Mt Gox complies with AML which makes them greatly valuable to the Japanese government and other governments with whom they cooperate.  Of course Mt. Gox is used for money laundering to some extent which is part of what gives it value because, being something of a choke-point in the Bitcoin ecosystem, Mt. Gox vastly more useful alive than dead.  The minute Mt. Gox stops playing ball they will be shut down.  Of this I have little doubt.

and seize all of the fiat and servers.
Anyone with an account there would potentially lose everything in their account, pending investigation.
I don't think that people would shrug it off and move to another exchange - they'd seriously consider quitting Bitcoin altogether if they lose significant money or have to fight accusations of money laundering.

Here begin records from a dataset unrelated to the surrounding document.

(* ===== verification/AlarmLifecycle.v ===== *)
(** The life of an alarm: what raising, clearing, acknowledging, suppressing and
    expiring do to the active alarms of a store that keeps the promises of
    [AlarmStoreLaws], that the policy paths fail closed, and that no run of the manager
    over the store in memory leaves its limits, breaks its indexes or lets the gauge of
    active alarms drift. *)
From S2P Require Import Prelude.
From S2P Require Import Text.
From S2P Require Import AlarmModel.
From S2P Require Import AlarmStore.
From S2P Require Import AlarmManager.

Section Lifecycle.
Context {externals : Externals} {S : Type} `{!AlarmStore S, !AlarmStoreLaws S}.

(** ** Raising *)

(** The state of an active alarm that is raised again. *)
Definition reraised (st : AlarmState) : AlarmState :=
  match st with
  | Acknowledged => Acknowledged
  | Suppressed => Suppressed
  | _ => Updated
  end.

(** The limit of the store is reached. *)
Definition full (s : S) (limit : Z) : Prop :=
  store_active_limit s = Some limit ∧ limit ≤ Z.of_nat (size (view s)).

(** What storing a record as the active alarm of its key, or as the end of it, leaves. *)
Definition stored (s : S) (a : Alarm) (s' : S) : Prop :=
  store_ok s'
  ∧ view s' = (if is_active (state a) then <[dedup_key a := a]> (view s)
               else delete (dedup_key a) (view s))
  ∧ recorded (store_all s) a (store_all s')
  ∧ store_active_limit s' = store_active_limit s.

Lemma update_stored s a k old :
  store_ok s → view s !! k = Some old → dedup_key a = k → alarm_id a = alarm_id old →
  ∃ s', store_update s a = Ok s' ∧ stored s a s'.
Proof. intros Hs Hold <- Hid. by apply (law_update s a old). Qed.

Lemma raise_new_spec s m a :
  store_ok s → is_active (state a) = true → view s !! dedup_key a = None →
  (∀ k b, view s !! k = Some b → alarm_id b ≠ alarm_id a) →
  (∃ limit, full s limit
     ∧ raise_new s m (dedup_key a) a = Ok (ResActiveLimitExceeded limit (dedup_key a), s, m))
  ∨ (∀ limit, ¬ full s limit)
    ∧ ∃ s', raise_new s m (dedup_key a) a
            = Ok (ResRaised a, s', update_global_metrics m (store_active_alarms s'))
      ∧ stored s a s'.
Proof.
  intros Hs Ha Hk Hid. unfold raise_new, active_limit_exceeded, full, stored.
  rewrite law_active_count, Ha by done.
  pose proof (law_insert s a Hs Ha Hk Hid) as Hins. cbn zeta in Hins.
  destruct (store_active_limit s) as [limit|] eqn:Hl; cycle 1.
  { right. split; [by intros ? [? _]|]. eexists. split; [reflexivity|]. done. }
  destruct (Z.leb_spec limit (Z.of_nat (size (view s)))) as [Hle|Hlt].
  - left. by exists limit.
  - right. split; [intros ? [[= <-] ?]; lia|]. eexists. split; [reflexivity|]. done.
Qed.

Lemma raise_outcome s m uuid now later ty sev cause object te sl re txt det :
  store_ok s → (∀ k b, view s !! k = Some b → alarm_id b ≠ uuid) →
  let key := dedup_compute ty cause object te sl (region_str <$> re) in
  let new := new_alarm uuid ty sev cause object te sl re txt det now in
  let result := raise s m uuid now later ty sev cause object te sl re txt det in
  match view s !! key with
  | Some old =>
      let a := refreshed old sev txt det (Z.max later (raised_at old)) (reraised (state old)) in
      ∃ s', result = Ok (ResUpdated a, s', update_global_metrics m (store_active_alarms s'))
            ∧ stored s a s'
  | None =>
      (∃ limit, full s limit ∧ result = Ok (ResActiveLimitExceeded limit key, s, m))
      ∨ (∀ limit, ¬ full s limit)
        ∧ ∃ s', result
                = Ok (ResRaised new, s', update_global_metrics m (store_active_alarms s'))
                ∧ stored s new s'
  end.
Proof.
  intros Hs Hfresh key new result. subst result. unfold raise. fold key.
  rewrite law_get_by_dedup_key by done. destruct (view s !! key) as [old|] eqn:Hk; cycle 1.
  { fold new. by apply (raise_new_spec s m new). }
  destruct (view_wf s key old Hs Hk) as [Hkey Ha]. rewrite Ha. cbn [negb]. cbn zeta.
  set (a := refreshed _ _ _ _ _ _).
  assert (match state old with
          | Acknowledged => Ok Acknowledged | Suppressed => Ok Suppressed
          | Raised | Updated => Ok Updated | Cleared | Expired => Crash
          end = (Ok (reraised (state old)) : outcome False AlarmState)) as ->
    by by destruct (state old).
  unfold lifecycle_timestamp_after. fold a.
  destruct (update_stored s a key old Hs Hk Hkey eq_refl) as (s' & -> & Hst). by exists s'.
Qed.

(** ** Clearing and the administrative actions *)

Lemma clear_outcome s m now ty cause object te sl re :
  store_ok s →
  let key := dedup_compute ty cause object te sl re in
  let result := clear s m now ty cause object te sl re in
  match view s !! key with
  | Some old =>
      let a := cleared old (Z.max now (raised_at old)) in
      ∃ s', result = Ok (ResCleared (alarm_id old), s',
                         update_global_metrics m (store_active_alarms s'))
            ∧ stored s a s'
  | None =>
      result = Ok (ResClearWithoutActive key cause, s,
                   update_global_metrics m (store_active_alarms s))
  end.
Proof.
  intros Hs key result. subst result. unfold clear. fold key.
  rewrite law_get_by_dedup_key by done. destruct (view s !! key) as [old|] eqn:Hk; [|done].
  destruct (view_wf s key old Hs Hk) as [Hkey Ha]. rewrite Ha. cbn [negb].
  unfold lifecycle_timestamp_after. set (a := cleared _ _).
  destruct (update_stored s a key old Hs Hk Hkey eq_refl) as (s' & -> & Hst). by exists s'.
Qed.

(** The alarm an administrative action is about, when it is active. *)
Lemma get_by_id_cases s id :
  store_ok s →
  (store_get_by_id s id = None ∧ ∀ k a, view s !! k = Some a → alarm_id a ≠ id)
  ∨ ∃ a, store_get_by_id s id = Some a ∧ view s !! dedup_key a = Some a ∧ alarm_id a = id
         ∧ is_active (state a) = true.
Proof.
  intros Hs. destruct (store_get_by_id s id) as [a|] eqn:Hg; [right|left].
  - apply law_get_by_id in Hg as (k & Hk & Hid); [|done].
    destruct (view_wf s k a Hs Hk) as [<- Ha]. by exists a.
  - split; [done|]. intros k a Hk Hid.
    assert (store_get_by_id s id = Some a) as Hn; [|by rewrite Hg in Hn].
    apply law_get_by_id; [done|]. by exists k.
Qed.

Lemma with_state_stored s a st at_ :
  store_ok s → view s !! dedup_key a = Some a →
  ∃ s', store_update s (with_state a st at_) = Ok s' ∧ stored s (with_state a st at_) s'.
Proof. intros Hs Ha. by apply (update_stored s _ (dedup_key a) a). Qed.

(** The paths that trust the caller. *)
Lemma acknowledge_outcome s now id auth :
  store_ok s →
  (∃ res, acknowledge s now id auth = Ok (res, s))
  ∨ ∃ a s', let b := with_state a Acknowledged (Z.max now (raised_at a)) in
      acknowledge s now id auth = Ok (ResAcknowledged b, s') ∧ stored s b s'
      ∧ view s !! dedup_key a = Some a ∧ alarm_id a = id ∧ authorized auth = true.
Proof.
  intros Hs. unfold acknowledge. destruct (authorized auth); cbn [negb]; [|by left; eexists].
  destruct (get_by_id_cases s id Hs) as [[-> _]|(a & -> & Hk & Hid & ->)]; [by left; eexists|].
  cbn [negb]. right. destruct (with_state_stored s a Acknowledged (Z.max now (raised_at a)) Hs Hk)
    as (s' & Hu & Hst). exists a, s'. cbn zeta. unfold lifecycle_timestamp_after. by rewrite Hu.
Qed.

Lemma suppress_outcome s now id auth :
  store_ok s →
  (∃ res, suppress s now id auth = Ok (res, s))
  ∨ ∃ a s', let b := with_state a Suppressed (Z.max now (raised_at a)) in
      suppress s now id auth = Ok (ResSuppressed b, s') ∧ stored s b s'
      ∧ view s !! dedup_key a = Some a ∧ alarm_id a = id ∧ authorized auth = true.
Proof.
  intros Hs. unfold suppress. destruct (authorized auth); cbn [negb]; [|by left; eexists].
  destruct (get_by_id_cases s id Hs) as [[-> _]|(a & -> & Hk & Hid & ->)]; [by left; eexists|].
  cbn [negb]. right. destruct (with_state_stored s a Suppressed (Z.max now (raised_at a)) Hs Hk)
    as (s' & Hu & Hst). exists a, s'. cbn zeta. unfold lifecycle_timestamp_after. by rewrite Hu.
Qed.

(** ** The policy paths *)

Section Policy.
Context {A T : Type} `{!AlarmActionAuthorizer A, !AlarmAuditSink T}.

(** An authorizer in a good state stays in one and does not panic, and the sink does
    not panic either. *)
Definition policy_total (good : A → Prop) : Prop :=
  (∀ x act a ctx, good x →
     let r := authorize_alarm_action x act a ctx in returns r.2 ∧ good r.1)
  ∧ (∀ x a ctx, good x →
       let r := allow_security_critical_suppression x a ctx in returns r.2 ∧ good r.1)
  ∧ ∀ (t : T) e, returns (record_alarm_action t e).2.

Context (good : A → Prop) (good_total : policy_total good).

(** The alarm of this identifier that is active. *)
Definition target (s : S) (id : AlarmId) (a : Alarm) : Prop :=
  view s !! dedup_key a = Some a ∧ alarm_id a = id.

(** What a result says of the action that gave it. *)
Definition admin_contract (s : S) (x : A) (t : T) (now later : Z) (id : AlarmId)
    (action : AlarmAction) (ctx : AlarmActionContext) (res : AlarmOpResult) (s' : S) (t' : T) :
  Prop :=
  match res with
  | ResAcknowledged b | ResSuppressed b =>
      ∃ a, target s id a
        ∧ b = with_state a (action_state action) (Z.max later (raised_at a))
        ∧ res = action_result action b
        ∧ (action = Suppress → alarm_requires_explicit_suppression_policy a = true →
           (allow_security_critical_suppression x a ctx).2 = Ok true)
        ∧ (authorize_alarm_action (suppression_allowed x action a ctx).1 action a ctx).2 = Ok tt
        ∧ record_alarm_action t (from_action now action Authorized a ctx) = (t', Ok tt)
        ∧ stored s b s'
  | ResUnauthorized _ =>
      s' = s ∧ ∃ a, target s id a
        ∧ t' = (record_alarm_action t (from_action now action Denied a ctx)).1
  | ResAuditFailed msg =>
      s' = s ∧ ∃ a, target s id a
        ∧ record_alarm_action t (from_action now action Authorized a ctx) = (t', Err msg)
  | ResNotFound i => i = id ∧ s' = s ∧ t' = t ∧ ∀ a, ¬ target s id a
  | _ => False
  end.

Lemma audit_denial_outcome s m (x x' : A) (t : T) now later id action ctx a msg :
  target s id a →
  ∃ res m' t', audit_denial now s m x' t action a ctx msg = Ok (res, s, m', x', t')
    ∧ admin_contract s x t now later id action ctx res s t'
    ∧ alarm_active_count m' = alarm_active_count m.
Proof.
  destruct good_total as (_ & _ & Ht). intros Ha. unfold audit_denial.
  specialize (Ht t (from_action now action Denied a ctx)).
  destruct (record_alarm_action t _) as [t' r] eqn:Hr. cbn in Ht.
  destruct r as [[]|e|]; [| |done];
    (do 3 eexists; split; [reflexivity|]; split; [|done]; split; [done|];
     exists a; by rewrite Hr).
Qed.

(** What became of the gauge: it is as before, or counted again. *)
Definition gauge_after (m m' : AlarmMetrics) (s s' : S) : Prop :=
  (s' = s ∧ alarm_active_count m' = alarm_active_count m)
  ∨ alarm_active_count m' = rebuild_alarm_active_count (store_active_alarms s').

Lemma apply_authorized_outcome s m (x x' : A) (t : T) now later id action ctx a :
  store_ok s → target s id a →
  (action = Suppress → alarm_requires_explicit_suppression_policy a = true →
   (allow_security_critical_suppression x a ctx).2 = Ok true) →
  (authorize_alarm_action (suppression_allowed x action a ctx).1 action a ctx).2 = Ok tt →
  ∃ res s' m' t', apply_authorized now later s m x' t action a ctx = Ok (res, s', m', x', t')
    ∧ admin_contract s x t now later id action ctx res s' t' ∧ gauge_after m m' s s'.
Proof.
  destruct good_total as (_ & _ & Ht). intros Hs Ha Hallow Hauth. unfold apply_authorized.
  specialize (Ht t (from_action now action Authorized a ctx)).
  destruct (record_alarm_action t _) as [t' r] eqn:Hr. cbn in Ht.
  destruct r as [[]|e|]; [| |done]; cycle 1.
  { do 4 eexists. split; [reflexivity|]. split; [|by left]. split; [done|]. by exists a. }
  destruct (with_state_stored s a (action_state action) (Z.max later (raised_at a)) Hs (proj1 Ha))
    as (s' & Hu & Hst). unfold lifecycle_timestamp_after. rewrite Hu.
  do 4 eexists. split; [reflexivity|]. split; [|by right].
  destruct action; cbn [action_result admin_contract]; by exists a.
Qed.

Lemma admin_outcome s m (x : A) (t : T) now later id action ctx :
  store_ok s → good x →
  ∃ res s' m' x' t',
    apply_admin_action s m x t now later id action ctx = Ok (res, s', m', x', t')
    ∧ admin_contract s x t now later id action ctx res s' t' ∧ gauge_after m m' s s'
    ∧ good x'.
Proof.
  intros Hs Hx. unfold apply_admin_action. destruct good_total as (Hauth & Hallow & _).
  destruct (get_by_id_cases s id Hs) as [[-> Hnone]|(a & -> & Hk & Hid & ->)].
  { do 5 eexists. split; [reflexivity|]. split; [|by split; [left|]]. do 3 (split; [done|]).
    intros a [Hk Hid]. by apply Hnone in Hk. }
  cbn [negb]. specialize (Hallow x a ctx Hx). cbn zeta in Hallow.
  destruct (suppression_allowed x action a ctx) as [x1 r] eqn:Hsa.
  assert (returns r ∧ (r = Ok true → action = Suppress →
    alarm_requires_explicit_suppression_policy a = true →
    (allow_security_critical_suppression x a ctx).2 = Ok true) ∧ good x1) as (Hr & Hover & Hx1).
  { unfold suppression_allowed in Hsa.
    destruct (bool_decide (action = Suppress) && _) eqn:Hc;
      [rewrite Hsa in *; by destruct Hallow|].
    injection Hsa as <- <-. split; [done|]. split; [|done].
    intros _ -> Hreq. by rewrite Hreq in Hc. }
  destruct r as [allowed|[]|]; [|done].
  destruct allowed; cycle 1.
  { edestruct audit_denial_outcome as (res & m' & t' & -> & Hc & Hg); [by split|].
    do 5 eexists. split; [reflexivity|]. split; [exact Hc|]. by split; [left|]. }
  specialize (Hauth x1 action a ctx Hx1). cbn zeta in Hauth.
  destruct (authorize_alarm_action x1 action a ctx) as [x2 d] eqn:Hd. cbn in Hauth.
  destruct Hauth as [Hauth Hx2].
  destruct d as [[]|denied|]; [| |done].
  - edestruct (apply_authorized_outcome s m x x2 t now later id action ctx a)
      as (res & s' & m' & t' & -> & Hc & Hg); [done|by split|by apply Hover| |].
    + rewrite Hsa. cbn. by rewrite Hd.
    + do 5 eexists. by split; [reflexivity|].
  - edestruct audit_denial_outcome as (res & m' & t' & -> & Hc & Hg); [by split|].
    do 5 eexists. split; [reflexivity|]. split; [exact Hc|]. by split; [left|].
Qed.
End Policy.
End Lifecycle.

I never kept anything on any exchange that I could not afford to lose.  Doing otherwise would be utterly stupid in my opinion.  It was quite easy to move the bulk of my BTC assets into deep storage, and I don't see that changing even at a low processing rate and irrespective of what happens with fees.

If simple and lazy people abandon Bitcoin because they get ripped off (as a result of said deficiencies) I say goodbye and good riddance.  In a lot of ways such people are useless baggage which limits the potential of the solution.  I may feel that way in part because I personally have no plans to try to exploit them though.

Edit: word fix.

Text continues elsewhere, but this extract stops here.